Un gesto concreto di solidarietà e un simbolo di pace per il territorio. Dopo la Prima Festa del Forese, svoltasi lo scorso 23 novembre presso il Macaco Vibes, punto di riferimento e luogo di aggregazione del Quartiere 11, il ricavato complessivo di 1.150 euro è stato interamente devoluto in beneficenza alle associazioni:
• Eucrante
• Croce Rossa
• Misericordia
• Sentieri Senza Frontiere
Oltre alla donazione economica, l’iniziativa ha lasciato un segno tangibile e duraturo per la comunità: la piantumazione di un ulivo nella rotonda di via Montese, simbolo universale di pace, unione e speranza, particolarmente significativo in questo momento storico delicato.
Alla cerimonia di consegna degli assegni di beneficenza e all’inaugurazione dell’ulivo erano presenti: Marco Succi, Presidente del Quartiere 11 e promotore dell’iniziativa insieme al Vicepresidente Giorgio Urbinati, l’Assessore del Comune di Rimini Francesco Bragagni, e la Presidentessa di Anthea Nadia Rossi.
Le dichiarazioni - Nadia Rossi, Presidentessa di Anthea:
«È per noi un vero onore poter collaborare alla realizzazione di gesti così profondamente comunitari, che rappresentano il fulcro del nostro lavoro quotidiano. Le iniziative di quartiere sono la base di una società unita e solidale, valori che continueremo a sostenere con il massimo impegno e supporto possibile».

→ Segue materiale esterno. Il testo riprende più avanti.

(** *** The three ways through the body *)

Lemma get_set_other rs i k v :
  Z.to_nat i <> Z.to_nat k -> get (set_cbAfter rs i v) k = get rs k.
Proof. intros H. unfold get, set_cbAfter. apply nth_update_other, H. Qed.

Lemma get_set_same rs i v :
  (Z.to_nat i < length rs)%nat ->
  get (set_cbAfter rs i v) i =
  mkPoolMember (shipId (get rs i)) (cbBefore (get rs i)) v.
Proof. intros H. unfold get, set_cbAfter. apply nth_update_same, H. Qed.

(** A pass skips an exhausted surplus, or skips a covered deficit, or
    moves an amount [t] from the member at [surplusIdx] to the member at
    [deficitIdx], and then steps past whichever of the two reached zero. *)
Lemma body_cases st :
  let rs := results st in
  let s := surplusIdx st in
  let d := deficitIdx st in
  let cs := cbAfter (get rs s) in
  let cd := cbAfter (get rs d) in
  (cs <= 0 /\ body st = mkLoop rs (s + 1) d)
  \/ (0 < cs /\ 0 <= cd /\ body st = mkLoop rs s (d - 1))
  \/ (0 < cs /\ cd < 0 /\
      exists t : Q,
        0 < t /\ t <= cs /\ t <= - cd /\
        Z.to_nat s <> Z.to_nat d /\
        (Z.to_nat s < length rs)%nat /\ (Z.to_nat d < length rs)%nat /\
        let rs' := set_cbAfter (set_cbAfter rs s (cs - t)) d (cd + t) in
        get rs' s = mkPoolMember (shipId (get rs s)) (cbBefore (get rs s))
                                 (cs - t) /\
        get rs' d = mkPoolMember (shipId (get rs d)) (cbBefore (get rs d))
                                 (cd + t) /\
        body st =
          mkLoop rs'
            (if Qleb (cs - t) 0 then s + 1 else s)%Z
            (if Qgeb (cd + t) 0 then d - 1 else d)%Z).
Proof.
  intros rs s d cs cd. unfold body. fold rs s d.
  destruct (Qleb (cbAfter (get rs s)) 0) eqn:Hs.
  { left. props. split; [exact Hs | reflexivity]. }
  destruct (Qgeb (cbAfter (get rs d)) 0) eqn:Hd.
  { right; left. props. repeat split; assumption. }
  right; right. props. fold cs in Hs. fold cd in Hd.
  split; [exact Hs|]. split; [exact Hd|].
  destruct (transfer_reads rs s d Hs Hd) as (Hsd & Hsr & Hdr & E1 & Es & Ed).
  destruct (transfer_amount cs cd Hs Hd) as (Ht0 & Hts & Htd).
  fold cs cd in E1, Es, Ed |- *.
  exists (Qmin cs (Qabs cd)).
  repeat (split; [assumption|]).
  cbv zeta. rewrite Es, Ed, E1. fold cd.
  split; [|split; [|reflexivity]].
  - rewrite get_set_other by congruence. apply get_set_same, Hsr.
  - rewrite get_set_same
      by (rewrite set_cbAfter_length; exact Hdr).
    rewrite get_set_other by exact Hsd. reflexivity.
Qed.

Lemma get_transfer_other rs s d k v w :
  Z.to_nat k <> Z.to_nat s -> Z.to_nat k <> Z.to_nat d ->
  get (set_cbAfter (set_cbAfter rs s v) d w) k = get rs k.
Proof.
  intros Hs Hd. rewrite !get_set_other by congruence. reflexivity.
Qed.

(** *** What the cursors leave behind *)

Lemma body_settled st :
  cursors_in_range st -> running st = true ->
  settled st -> settled (body st).
Proof.
  intros [Hs0 _] Hrun [HL HR]. unfold running in Hrun.
  apply Z.ltb_lt in Hrun.
  destruct (body_cases st) as [(Hs & ->)|[(Hs & Hd & ->)|(Hs & Hd & C)]];
    unfold settled, untouched; cbn [results surplusIdx deficitIdx].
  - split; [|exact HR]. intros k Hk.
    destruct (Z.eq_dec k (surplusIdx st)) as [->|Hne];
      [exact Hs | apply HL; lia].
  - split; [exact HL|]. intros k Hk.
    destruct (Z.eq_dec k (deficitIdx st)) as [->|Hne];
      [exact Hd | apply HR; lia].
  - destruct C as (t & Ht0 & Hts & Htd & Hsd & Hsr & Hdr & Es & Ed & ->).
    unfold settled, untouched; cbn [results surplusIdx deficitIdx]. split; intros k Hk.
    + destruct (Z.eq_dec k (surplusIdx st)) as [->|Hne].
      * rewrite Es. cbn [cbAfter].
        destruct (Qleb _ 0) eqn:E in Hk; [props; exact E | lia].
      * rewrite get_transfer_other; [apply HL| |];
          destruct (Qleb _ 0) in Hk; lia.
    + destruct (Z.eq_dec k (deficitIdx st)) as [->|Hne].
      * rewrite Ed. cbn [cbAfter].
        destruct (Qgeb _ 0) eqn:E in Hk; [props; exact E | lia].
      * rewrite get_transfer_other; [apply HR| |];
          destruct (Qgeb _ 0) in Hk; lia.
Qed.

Francesco Bragagni, Assessore del Comune di Rimini:
«In un’epoca complessa come quella che stiamo vivendo, ringraziamo tutte le persone, le realtà e le associazioni che si sono adoperate per la riuscita di questo evento solidale e cittadino. L’amministrazione comunale crede da sempre nella zona del Forese, fulcro di numerose attività umanitarie che costituiscono le fondamenta della nostra società. Un sentito ringraziamento al Presidente Marco Succi e al Vicepresidente Giorgio Urbinati per l’impegno e la tenacia dimostrati, mai scontati né banali».
Marco Succi, Presidente del Quartiere 11:
«Ringrazio tutte le persone e le attività che hanno contribuito alla riuscita dell’evento. Oltre alle realtà citate, un ringraziamento speciale va a Pedivella, Podere dell’Angelo, al Mago Fiollo e a tutte le attività della zona che hanno creduto in questa nuova iniziativa. Il risultato è una cifra importante destinata alle associazioni benefiche del territorio. Crediamo fortemente in questo quartiere, fatto di grandi persone e di un senso di appartenenza ancora vivo, ereditato da chi prima di noi ha lavorato per mantenere unito il territorio. L’ulivo donato rappresenta un segno di unione e di pace, piantato in via Montese per il nostro territorio e per la nostra comunità. Questo è solo l’inizio di altre iniziative e opere di bene che seguiranno».